Creating auto-incrementing (sequential) identifiers

I realized it’s still hard to find a working approach for how to create a column of auto-incrementing numbers using a formula. Here’s a solution that works, for reference, with each new year starting at 1 and auto-incrementing:

In this example, Year-Seq is filled to the next unused number for the current year.

  • If you clear the Year, then Year-Seq is cleared too.
  • If you change Year, then Year-Seq is reset to the next unused number for the new year.
  • Category isn’t used for generating numbers, and only used to show how to create an identifier using multiple fields.

It intentionally shows the numbers out of order to illustrate how the next generated number will be the correct one regardless of the order shown.

The magic is in the Trigger Formula for Year-Seq column. It’s type is “Integer”. It’s trigger formula is:

if not $Year:
  return None
records = Table1.lookupRecords(Year=$Year)
PEEK(MAX(r.Year_Seq for r in records if r.id != $id)) + 1

And it’s set to trigger for new records and for changes to Year.

This should work for any kind of auto-incrementing with grouping (in this case by year, but could be anything). If you want it without grouping, you can replace Table1.lookupRecords(Year=$Year) with Table1.lookupRecords() without arguments; but for such cases, just using the existing $id is often sufficient – the built-in $id column is a unique numeric identifier that every Grist row has, and it’s simply an auto-incrementing integer.

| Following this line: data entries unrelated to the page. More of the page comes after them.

(** C6, amended: an end-handle resize makes an update only when the
    snapped duration, [snap(originalStart + max(0.1, originalDuration +
    delta)) - originalStart], is strictly above 0.1; the update then
    carries that duration and no other key, so a committed duration is
    never 0.1 or lower and [startTime] is untouched.  Otherwise the
    handler makes no update and the state stays as it is. *)
Theorem resize_end_commits_above_floor
    (s : Hooks.State.t) (item : Hooks.Item.t) (st : Hooks.ResizeState)
    (clientX : Qc) :
  0 < Hooks.State.zoom s →
  Hooks.isResizing st = Some Hooks.HEnd →
  let snappedDuration :=
    Hooks.onSnapTime s
      (Hooks.originalStartTime st
       + Math.max tenth (rawEndDuration st (Hooks.State.zoom s) clientX))
      (Hooks.Item.id item)
    - Hooks.originalStartTime st in
  let s' := Hooks.resizeMove s item st clientX in
  Hooks.handleMouseMove st (Hooks.State.zoom s) (Hooks.Item.id item)
                        (Hooks.onSnapTime s) clientX
  = (if decide (tenth < snappedDuration)
     then Some (Hooks.Item.id item, Hooks.updDuration snappedDuration)
     else None)
  ∧ (¬ tenth < snappedDuration → s' = s)
  ∧ Hooks.Item.startTime <$> Hooks.allItems s'
    = Hooks.Item.startTime <$> Hooks.allItems s
  ∧ Forall2 (λ i i', i' = i
                     ∨ (Hooks.Item.id i = Hooks.Item.id item
                        ∧ i' = Hooks.Item.apply i (Hooks.updDuration snappedDuration)
                        ∧ Hooks.Item.duration i' = snappedDuration
                        ∧ tenth < Hooks.Item.duration i'))
            (Hooks.allItems s) (Hooks.allItems s').
Proof.
  intros _ Hend snappedDuration s'.
  assert (Hooks.handleMouseMove st (Hooks.State.zoom s) (Hooks.Item.id item)
                        (Hooks.onSnapTime s) clientX
          = (if decide (tenth < snappedDuration)
             then Some (Hooks.Item.id item, Hooks.updDuration snappedDuration)
             else None)) as Hmove.
  { unfold Hooks.handleMouseMove. rewrite Hend. reflexivity. }
  subst s'. unfold Hooks.resizeMove. rewrite Hmove.
  split; [done|]. case_decide as Hd.
  - split_and!; [done | |].
    + rewrite allItems_updateItem, <-list_fmap_compose.
      apply list_fmap_ext. intros _ i _. simpl. by case_decide.
    + rewrite allItems_updateItem. apply Forall2_fmap_r, Forall_Forall2_diag.
      apply Forall_forall. intros i _. simpl.
      destruct (decide (Hooks.Item.id i = Hooks.Item.id item)); [right | by left].
      split_and!; done.
  - split_and!; [done..|].
    apply Forall_Forall2_diag, Forall_forall. intros i _. by left.
Qed.

Lemma resize_end_commits_above_floor_witness :
  Hooks.Item.startTime <$>
    Hooks.allItems
      (Hooks.resizeMove twoClipState (clip "A" "T" 0 (q 5 1)) grabbedEnd 0)
  = Hooks.Item.startTime <$> Hooks.allItems twoClipState.
Proof.
  apply (resize_end_commits_above_floor twoClipState (clip "A" "T" 0 (q 5 1))
           grabbedEnd 0).
  - by vm_compute.
  - reflexivity.
Defined.

(** * Further properties of the calculations *)

(** ** Frames *)

Lemma Qfloor_unique (x : Q) (n : Z) :
  (inject_Z n <= x)%Q → (x < inject_Z n + 1)%Q → Qfloor x = n.
Proof.
  intros Hlo Hhi.
  pose proof (Qfloor_le x) as Hfl. pose proof (Qlt_floor x) as Hfh.
  rewrite inject_Z_plus in Hfh.
  assert (Qfloor x < n + 1)%Z.
  { rewrite Zlt_Qlt, inject_Z_plus. change (inject_Z 1) with 1%Q in *. lra. }
  assert (n < Qfloor x + 1)%Z.
  { rewrite Zlt_Qlt, inject_Z_plus. change (inject_Z 1) with 1%Q in *. lra. }
  lia.
Qed.
(** X12. A merge that rejects deletes no chunk: every regular file other
    than the merged audio file and its list file is still there with the
    contents it had. *)
Theorem mergeBroadcast_failure_keeps_files
    (firstChunk : ChunkInfo) (rest : list ChunkInfo) (liveDir : string)
    (fs fs' : FS) (e : Failure) (q : string) (data : list Byte.byte) :
  let audioFile :=
    pathJoin (pathJoin liveDir
                (replaceColonDot (toISOString (startTime firstChunk))))
             "audio.mp3" in
  mergeBroadcast (firstChunk :: rest) liveDir fs = (Err e, fs') ->
  fs !! q = Some (File data) ->
  q <> audioFile -> q <> (audioFile ++ ".txt")%string ->
  fs' !! q = Some (File data).
Proof.
  intros audioFile Hmerge Hq Haudio Hlist.
  destruct (mergeBroadcast_steps firstChunk rest liveDir fs)
    as [(e0 & fs0 & Herr & Hwhere)|(transcript & _ & Hok)];
    [|congruence].
  rewrite Herr in Hmerge. injection Hmerge as _ <-.
  pose proof (mkdirRecursive_keeps_files
                (pathJoin liveDir
                   (replaceColonDot (toISOString (startTime firstChunk))))
                fs q data Hq) as H1.
  destruct Hwhere as [->| ->]; [exact H1|].
  rewrite mergeAudioFiles_frame by assumption. exact H1.
Qed.

End MergeProperties.

(** ** The assembler over a whole run *)

Section AssemblerHistory.
Context `{Platform}.
Variable liveDir : string.

Lemma resume_keeps_queue_and_calls (i : nat) (s s' : Service) :
  resume liveDir i s = Some s' ->
  pendingChunks s' = pendingChunks s /\ mergeCalls s' = mergeCalls s.
Proof.
  unfold resume. intros Hres.
  destruct (tasks s !! i) as [[chunks by_|by_|chunkFile]|];
    try discriminate;
    try destruct (mergeBroadcast chunks liveDir (disk s)) as [[result|e] fs'];
    injection Hres as <-; simpl; auto.
Qed.
Lemma parse_members_S f s :
  parse_members (S f) s =
  match skip_ws s with
  | String q r0 =>
      if Ascii.eqb q dquote then
        match parse_chars r0 with
        | Some (k, r1) =>
            match skip_ws r1 with
            | String c1 r2 =>
                if Ascii.eqb c1 ":" then
                  match parse_value f r2 with
                  | Some (v, r3) =>
                      match skip_ws r3 with
                      | String c r' =>
                          if Ascii.eqb c "," then
                            match parse_members f r' with
                            | Some (fs, r'') => Some (add_member k v fs, r'')
                            | None => None
                            end
                          else if Ascii.eqb c "}" then Some ([(k, v)], r')
                          else None
                      | EmptyString => None
                      end
                  | None => None
                  end
                else None
            | EmptyString => None
            end
        | None => None
        end
      else None
  | EmptyString => None
  end.
Proof. reflexivity. Qed.

Lemma skip_ws_head s c t : s = String c t -> is_ws c = false -> skip_ws s = String c t.
Proof. intros -> H. simpl. now rewrite H. Qed.
(** A stretch without quotes can be scanned on its own: the look-ahead
    only happens at a quote. *)
Lemma scan_app_noQuote (p s : string) :
  noQuote p = true ->
  forall st, Csv.scan finish (p ++ s) st = Csv.scan finish s (Csv.scan finish p st).
Proof.
  induction p as [|c p IH]; intros Hp st; simpl in *.
  - reflexivity.
  - apply andb_true_iff in Hp as [Hc Hp].
    apply negb_true_iff in Hc. rewrite Hc.
    destruct (Ascii.eqb c Js.comma && negb (Csv.inQuotes st))%bool;
      apply IH; assumption.
Qed.

Lemma scan_noQuote_inQuotes (p : string) :
  noQuote p = true ->
  forall st, Csv.inQuotes (Csv.scan finish p st) = Csv.inQuotes st.
Proof.
  induction p as [|c p IH]; intros Hp st; simpl in *.
  - reflexivity.
  - apply andb_true_iff in Hp as [Hc Hp].
    apply negb_true_iff in Hc. rewrite Hc.
    destruct (Ascii.eqb c Js.comma && negb (Csv.inQuotes st))%bool;
      rewrite IH by assumption; reflexivity.
Qed.

(** Inside quotes a stretch without quotes goes to the current field,
    commas included. *)
Lemma scan_inside_quotes (r : string) :
  noQuote r = true ->
  forall res cur,
    Csv.scan finish r (Csv.mkScanner res cur true)
    = Csv.mkScanner res (cur ++ r) true.
Proof.
  induction r as [|c r IH]; intros Hr res cur; simpl in *.
  - rewrite append_nil_r. reflexivity.
  - apply andb_true_iff in Hr as [Hc Hr].
    apply negb_true_iff in Hc. rewrite Hc.
    rewrite andb_false_r. rewrite IH by assumption.
    f_equal. rewrite append_assoc. reflexivity.
Qed.

Lemma parseWith_unterminated (p r : string) :
  noQuote p = true -> noQuote r = true ->
  Csv.parseWith finish (p ++ dq ++ r)
  = (Csv.result (Csv.scan finish p Csv.start)
     ++ [finish (Csv.current (Csv.scan finish p Csv.start) ++ r)])%list.
Proof.
  intros Hp Hr. unfold Csv.parseWith.
  rewrite scan_app_noQuote by assumption.
  pose proof (scan_noQuote_inQuotes p Hp Csv.start) as Hq.
  destruct (Csv.scan finish p Csv.start) as [res cur inq].
  simpl in Hq. subst inq. simpl.
  rewrite scan_inside_quotes by assumption. reflexivity.
Qed.

End ParserFacts.

Lemma scan_step (finish : string -> string) (char : ascii) (rest : string)
  (st : Csv.scanner) :
  Csv.scan finish (String char rest) st
  = if Ascii.eqb char Js.dquote then
      match Csv.inQuotes st, rest with
      | true, String next rest' =>
          if Ascii.eqb next Js.dquote
          then Csv.scan finish rest'
                 (Csv.mkScanner (Csv.result st)
                                (Csv.current st ++ Js.str Js.dquote) true)
          else Csv.scan finish rest
                 (Csv.mkScanner (Csv.result st) (Csv.current st) false)
      | q, _ => Csv.scan finish rest
                  (Csv.mkScanner (Csv.result st) (Csv.current st) (negb q))
      end
    else if (Ascii.eqb char Js.comma && negb (Csv.inQuotes st))%bool then
      Csv.scan finish rest
        (Csv.mkScanner (Csv.result st ++ [finish (Csv.current st)])
                       EmptyString (Csv.inQuotes st))
    else
      Csv.scan finish rest
        (Csv.mkScanner (Csv.result st) (Csv.current st ++ Js.str char)
                       (Csv.inQuotes st)).
Proof. reflexivity. Qed.

(** The two copies of the parser differ by the trim at a push only. *)
Lemma scan_trim_related (finish : string -> string) (n : nat) :
  forall line, String.length line <= n ->
  forall st st',
    Csv.current st = Csv.current st' ->
    Csv.inQuotes st = Csv.inQuotes st' ->
    Csv.result st = map finish (Csv.result st') ->
    Csv.current (Csv.scan finish line st)
      = Csv.current (Csv.scan (fun s => s) line st')
    /\ Csv.inQuotes (Csv.scan finish line st)
      = Csv.inQuotes (Csv.scan (fun s => s) line st')
    /\ Csv.result (Csv.scan finish line st)
      = map finish (Csv.result (Csv.scan (fun s => s) line st')).
Proof.
  induction n as [|n IH]; intros line Hlen st st' Hc Hq Hr.
  - destruct line; simpl in *; [auto | lia].
  - destruct line as [|c rest]; [simpl; auto|].
    rewrite !scan_step, Hq, Hc, Hr.
    simpl in Hlen.
    destruct (Ascii.eqb c Js.dquote).
    + destruct (Csv.inQuotes st'); [destruct rest as [|c2 rest']|];
        [ | destruct (Ascii.eqb c2 Js.dquote) | ];
        apply IH; simpl in *; try lia; reflexivity.
    + destruct (Ascii.eqb c Js.comma && negb (Csv.inQuotes st'))%bool;
        apply IH; simpl; try lia; try reflexivity.
      rewrite map_app. reflexivity.
Qed.

(** Scanning can be cut before any character that is not a quote: the
    look-ahead of the loop only tells a quote from the rest. *)
Lemma scan_app_right (finish : string -> string) (s : string) (n : nat) :
  startsWithQuote s = false ->
  forall a, String.length a <= n ->
  forall st, Csv.scan finish (a ++ s) st = Csv.scan finish s (Csv.scan finish a st).
Proof.
  intro Hs. induction n as [|n IH]; intros a Hlen st.
  - destruct a; simpl in *; [reflexivity | lia].
  - destruct a as [|c rest]; [reflexivity|].
    change (String c rest ++ s) with (String c (rest ++ s)).
    rewrite !scan_step. simpl in Hlen.
    destruct (Ascii.eqb c Js.dquote).
    + destruct (Csv.inQuotes st).
      * destruct rest as [|c2 rest'].
        -- simpl. destruct s as [|c3 s']; [reflexivity|].
           simpl in Hs. rewrite Hs. reflexivity.
        -- change (String c2 rest' ++ s) with (String c2 (rest' ++ s)).
           cbv beta iota.
           destruct (Ascii.eqb c2 Js.dquote); [apply IH; simpl in *; lia|].
           change (String c2 (rest' ++ s)) with (String c2 rest' ++ s).
           apply IH. lia.
      * destruct (rest ++ s) eqn:E; rewrite <- ?E; apply IH; lia.
    + destruct (Ascii.eqb c Js.comma && negb (Csv.inQuotes st))%bool; apply IH; lia.
Qed.

Lemma noQuote_startsWithQuote (r : string) :
  noQuote r = true -> startsWithQuote r = false.
Proof.
  destruct r as [|c r]; simpl; [reflexivity|].
  intro H. apply andb_true_iff in H as [H _]. apply negb_true_iff, H.
Qed.

(** With the parser inside quotes after [a], a rest without quotes
    ends up in the field being read. *)
Lemma parseWith_never_closed (finish : string -> string) (a r : string) :
  Csv.inQuotes (readAs a) = true -> noQuote r = true ->
  Csv.parseWith finish (a ++ r)
  = (map finish (Csv.result (readAs a))
     ++ [finish (Csv.current (readAs a) ++ r)%string])%list.
Proof.
  intros Hin Hr. unfold Csv.parseWith.
  rewrite (scan_app_right finish r (String.length a))
    by (auto using noQuote_startsWithQuote).
  destruct (scan_trim_related finish (String.length a) a (le_n _)
              Csv.start Csv.start eq_refl eq_refl eq_refl) as (Hc & Hq & Hres).
  fold (readAs a) in Hc, Hq, Hres. rewrite Hin in Hq.
  destruct (Csv.scan finish a Csv.start) as [res cur inq].
  simpl in Hc, Hq, Hres. subst cur inq res.
  rewrite scan_inside_quotes by assumption. reflexivity.
Qed.

Lemma route_parse_is_trimmed_script_parse (line : string) :
  ImportRoute.parseCSVLine line = map Js.trim (ImportScript.parseCSVLine line).
Proof.
  unfold ImportRoute.parseCSVLine, ImportScript.parseCSVLine, Csv.parseWith.
  destruct (scan_trim_related Js.trim (String.length line) line (le_n _)
              Csv.start Csv.start eq_refl eq_refl eq_refl) as (Hc & _ & Hr).
  rewrite map_app, Hr, Hc. reflexivity.
Qed.

(** C8 - the quoting example parses to exactly two fields: the first
    is Smith, comma, space and Bob between single quotes (the doubled
    quotes un-escaped, the comma kept), the second is 555-1234. *)
Theorem parseCSVLine_quoting_example :
  ImportRoute.parseCSVLine quotingLine
  = ["Smith, " ++ dq ++ "Bob" ++ dq; "555-1234"].
Proof. vm_compute. reflexivity. Qed.
Lemma entry_of_stripped (o r st t entry : string) :
  entry_of o r st t = Some entry ->
  exists joined, entry = Text.strip_chars " - " joined.
Proof.
  unfold entry_of. destruct (Text.truthy t); [|done].
  destruct (Nat.ltb 5 _); [|done]. intros [= <-]. by eexists.
Qed.

(** X11. Every entry of the result is trimmed: it neither starts nor ends
    with a space or a hyphen. *)
Theorem parse_commentary_entries_trimmed
    (fault : node -> option exn) (soup : node)
    (event_sel over_sel run_sel start_sel text_sel : selector) (entry : string) :
  entry ∈ parse_commentary_from_soup fault soup event_sel over_sel run_sel
            start_sel text_sel ->
  exists a b : ascii,
    first_char entry = Some a /\ last_char entry = Some b
    /\ a <> " "%char /\ a <> "-"%char /\ b <> " "%char /\ b <> "-"%char.
Proof.
  rewrite parse_commentary_from_soup_contributions, rev_reverse, elem_of_reverse.
  intros (e & _ & He)%elem_of_contributions.
  apply contribution_entry_of in He as (o & r & st & t & He).
  pose proof (entry_of_length _ _ _ _ _ He) as Hlen.
  destruct (ends_of_nonempty entry) as (a & b & Ha & Hb); [lia|].
  exists a, b. split; [done|]. split; [done|].
  apply entry_of_stripped in He as [joined ->].
  destruct (strip_chars_ends " - " joined a b) as [Hfirst Hlast].
  specialize (Hfirst Ha). specialize (Hlast Hb).
  repeat split; intros ->; done.
Qed.

Lemma parse_commentary_entries_trimmed_witness :
  exists a b : ascii,
    first_char "1.3 (1) - Starc to Gill - single taken" = Some a
    /\ last_char "1.3 (1) - Starc to Gill - single taken" = Some b
    /\ a <> " "%char /\ a <> "-"%char /\ b <> " "%char /\ b <> "-"%char.
Proof.
  apply (parse_commentary_entries_trimmed no_fault middle_without_description
           commentary_event_selector over_selector run_selector
           start_text_selector text_selector).
  vm_compute. repeat constructor.
Defined.

Section MatchCommentaryPaths.

Variable fault : node -> option exn.
Variable d : driver.
Variable url : string.
Hypothesis reached : get d url = Returns tt.

(** What the function returns once the tabs are known. *)
Lemma scrape_match_commentary_after_discovery (tabs : list web_element) :
  discover_tabs d = Returns tabs ->
  scrape_match_commentary fault d url
  = match process_inning fault d tabs with
    | Returns (Some inning_commentary) => Returns inning_commentary
    | Returns None => Returns []
    | Raises _ => Returns []
    end.
Proof.
  intros H. unfold scrape_match_commentary, safe_get, try_except.
  unfold mbind, outcome_bind, mret, outcome_ret. rewrite reached, H.
  by destruct (process_inning fault d tabs) as [[entries|]|exc].
Qed.

End MatchCommentaryPaths.

(** X12. When the tab of the first inning is there, a click that is
    intercepted, a stale tab or a timeout around the click does not stop
    the scrape: the panel currently rendered is parsed and its entries are
    returned. *)
Theorem commentary_parsed_despite_click_failure
    (fault : node -> option exn) (d : driver) (url : string) (soup : node)
    (found : list web_element) (first_found tab : web_element)
    (others_found others : list web_element) (shown : string) :
  get d url = Returns tt ->
  wait_presence d tabs_or_container_selector = Returns tt ->
  find_elements d innings_tab_selector 0 = Returns (first_found :: others_found) ->
  find_elements d innings_tab_selector 1 = Returns (tab :: others) ->
  (forall n, we_text tab n = Returns shown) ->
  click_tolerated (wait_clickable d innings_tab_selector) ->
  click_tolerated (we_click tab) ->
  click_tolerated (wait_presence d active_commentary_container_selector) ->
  page_source d = Returns soup ->
  scrape_match_commentary fault d url
  = Returns (parse_commentary_from_soup fault soup commentary_event_selector
               over_selector run_selector start_text_selector text_selector).
Proof.
  intros Hget Hwait Hfind0 Hfind1 Htext Hclickable Hclick Hcontainer Hsrc.
  rewrite (scrape_match_commentary_after_discovery fault d url Hget
             (first_found :: others_found)).
  2:{ unfold discover_tabs, try_except, mbind, outcome_bind.
      fold tabs_or_container_selector. by rewrite Hwait, Hfind0. }
  assert (Hclicked : click_tab d (tab :: others) = Returns true).
  { unfold click_tab, try_except, mbind, outcome_bind, mret, outcome_ret.
    unfold click_tolerated in *.
    destruct (wait_clickable d innings_tab_selector) as [[]|e1].
    2:{ by destruct Hclickable as [->|[->| ->]]. }
    destruct (we_click tab) as [[]|e2].
    2:{ by destruct Hclick as [->|[->| ->]]. }
    destruct (wait_presence d active_commentary_container_selector) as [[]|e3].
    2:{ by destruct Hcontainer as [->|[->| ->]]. }
    done. }
  unfold process_inning, mbind, outcome_bind, mret, outcome_ret.
  rewrite Hfind1, !Htext, Hclicked, Hsrc.
  by destruct (Text.truthy shown).
Qed.
(** X6. Once the probe has found no row, [register] hashes the password
    and sends one [INSERT] whose second bound value is the [bcrypt]
    result, the other five being the payload's fields in column order;
    if [bcrypt] rejects, that error is thrown and the probe remains the
    only statement sent.  No statement sent by [register] is other than
    the probe or such an [INSERT]. *)
Theorem register_binds_the_hash :
  forall (D : Type) (db : Database D) (crypt : User.Bcrypt) (factor : Z)
         (data : obj) (w : world D),
    let probe :=
      {| text := User.register_probe;
         params := [Js.get data "username"] |} in
    let insert (hashed : value) :=
      {| text := User.register_insert;
         params := [Js.get data "username"; hashed;
                    Js.get data "firstName"; Js.get data "lastName";
                    Js.get data "email"; Js.get data "isAdmin"] |} in
    (forall (d1 : D) (hashed : value),
        exec probe (store w) = (inr [], d1) ->
        User.hash (Js.get data "password") factor = inr hashed ->
        User.register factor data w =
          (match fst (exec (insert hashed) d1) with
           | inl detail => inl (DriverError detail)
           | inr rows => inr (first_row rows)
           end,
           {| store := snd (exec (insert hashed) d1);
              issued := (issued w ++ [probe; insert hashed])%list |}))
    /\ (forall (d1 : D) (e : error),
        exec probe (store w) = (inr [], d1) ->
        User.hash (Js.get data "password") factor = inl e ->
        User.register factor data w =
          (inl e, {| store := d1; issued := (issued w ++ [probe])%list |}))
    /\ (forall stmt : statement,
        In stmt (issued (snd (User.register factor data w))) ->
        In stmt (issued w) \/ stmt = probe
        \/ exists hashed : value,
            User.hash (Js.get data "password") factor = inr hashed
            /\ stmt = insert hashed).
Proof.
  intros D db crypt factor data w probe insert. split; [|split].
  - intros d1 hashed Hprobe Hhash. unfold User.register, bind.
    rewrite (query_answers _ _ w [] d1 Hprobe). rewrite Hhash. simpl.
    rewrite query_sends. simpl. fold (insert hashed).
    unfold push. rewrite <- app_assoc. simpl.
    destruct (fst (exec (insert hashed) d1)); reflexivity.
  - intros d1 e Hprobe Hhash. unfold User.register, bind.
    rewrite (query_answers _ _ w [] d1 Hprobe). rewrite Hhash. reflexivity.
  - intros stmt. unfold User.register, bind. rewrite query_sends. simpl.
    fold probe.
    destruct (fst (exec probe (store w))) as [detail|[|row rows]]; simpl.
    + unfold push. rewrite in_app_iff. simpl. intuition.
    + destruct (User.hash (Js.get data "password") factor)
        as [e|hashed] eqn:Hhash; simpl.
      * unfold push. rewrite in_app_iff. simpl. intuition.
      * rewrite query_sends. simpl. fold (insert hashed).
        intro Hin.
        assert (Hcases : In stmt (push (push (issued w) probe) (insert hashed))).
        { destruct (fst (exec (insert hashed)
                           (snd (exec probe (store w))))); exact Hin. }
        unfold push in Hcases. rewrite !in_app_iff in Hcases. simpl in Hcases.
        destruct Hcases as [[Hold|[Hp|[]]]|[Hi|[]]]; eauto.
    + unfold push. rewrite in_app_iff. simpl. intuition.
Qed.

Lemma register_binds_the_hash_witness :
  exec {| text := User.register_probe; params := [Js.get bob "username"] |}
       (store (start ([inr []; inr [bob_row]] : Scripted.script)))
  = (inr [], [inr [bob_row]])
  /\ User.hash (Js.get bob "password") 12%Z
     = inr (Scripted.digest (VStr "hunter2"))
  /\ issued (snd (User.register 12%Z bob
                    (start ([inr []; inr [bob_row]] : Scripted.script))))
     = [{| text := User.register_probe; params := [VStr "bob"] |};
        {| text := User.register_insert;
           params := [VStr "bob"; Scripted.digest (VStr "hunter2");
                      VStr "Bob"; VStr "Roe"; VStr "bob@example.com";
                      VBool false] |}].
Proof.
  split; [reflexivity|]. split; [reflexivity|].
  exact (f_equal (fun run => issued (snd run))
           (proj1 (register_binds_the_hash Scripted.script Scripted.database
                     Scripted.bcrypt 12%Z bob
                     (start [inr []; inr [bob_row]]))
              [inr [bob_row]] (Scripted.digest (VStr "hunter2"))
              eq_refl eq_refl)).
Defined.
(** * Jitsu Terraform provider: the API client core and the workspace resource

    A shallow embedding of [internal/client] (the session manager, the request
    executor, the soft-delete reconciler and the object access facade) and of
    the workspace resource's [Create] handler, followed by the properties the
    specification states about them.

    Conventions of the embedding.
    - A Go function returning [(T, error)] returns a pair whose last component
      is [option Error]; [None] is the nil error.  A nil map or a nil byte
      slice is [None], respectively the empty string.
    - A method on [*Client] is a computation in the state monad [M] over a
      [World]: the mutable fields of the client together with the trace of
      the actions performed so far.
    - The remote side (control plane and database) is an oracle [Env] that
      answers each call from the whole history of earlier actions, so every
      deterministic server behaviour is covered.
    - Functions that belong to Go's standard library or to third-party
      packages (escaping, JSON encoding and decoding, request validation)
      are the fields of [Lib]. *)

From Stdlib Require Import ZArith String Ascii List Bool Lia.
From stdpp Require Import base gmap strings list pretty.

Set Warnings "-register-all".

Open Scope Z_scope.
Open Scope string_scope.

(** ** Strings and formatting *)

Module GoStrings.

(** The double quote character, for SQL identifiers. *)
Definition dq : string := String (ascii_of_nat 34) EmptyString.

(** [fmt.Sprintf] with the verb [%d] on an [int]. *)
Definition itoa (n : Z) : string := pretty n.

This trigger formula uses a couple of tricks:

  • Checking if Year is set allows it to clear the number when the year is cleared.
  • lookupRecords is the usual lookup, and it does not use order_by="Year_Seq". Ordering seems appropriate, but it couldn’t work because the result goes into the Year_Seq column, creating a circular reference. Also do NOT try to fix that by putting PEEK() around a lookup: this will break dependency tracking until you reload the data engine for your document.
  • It is, however, OK to put PEEK() around the result of the lookup. Why it’s needed… I have trouble explaining too :slight_smile: It has to do with making it work when you add multiple rows at once, e.g. via pasting.
  • The last line takes the max of Year_Seq of all the other records for the year (except the current one). Then it adds 1 to produce the new value.

This is the most reliable solution I’ve found for generating sequential ids within a group.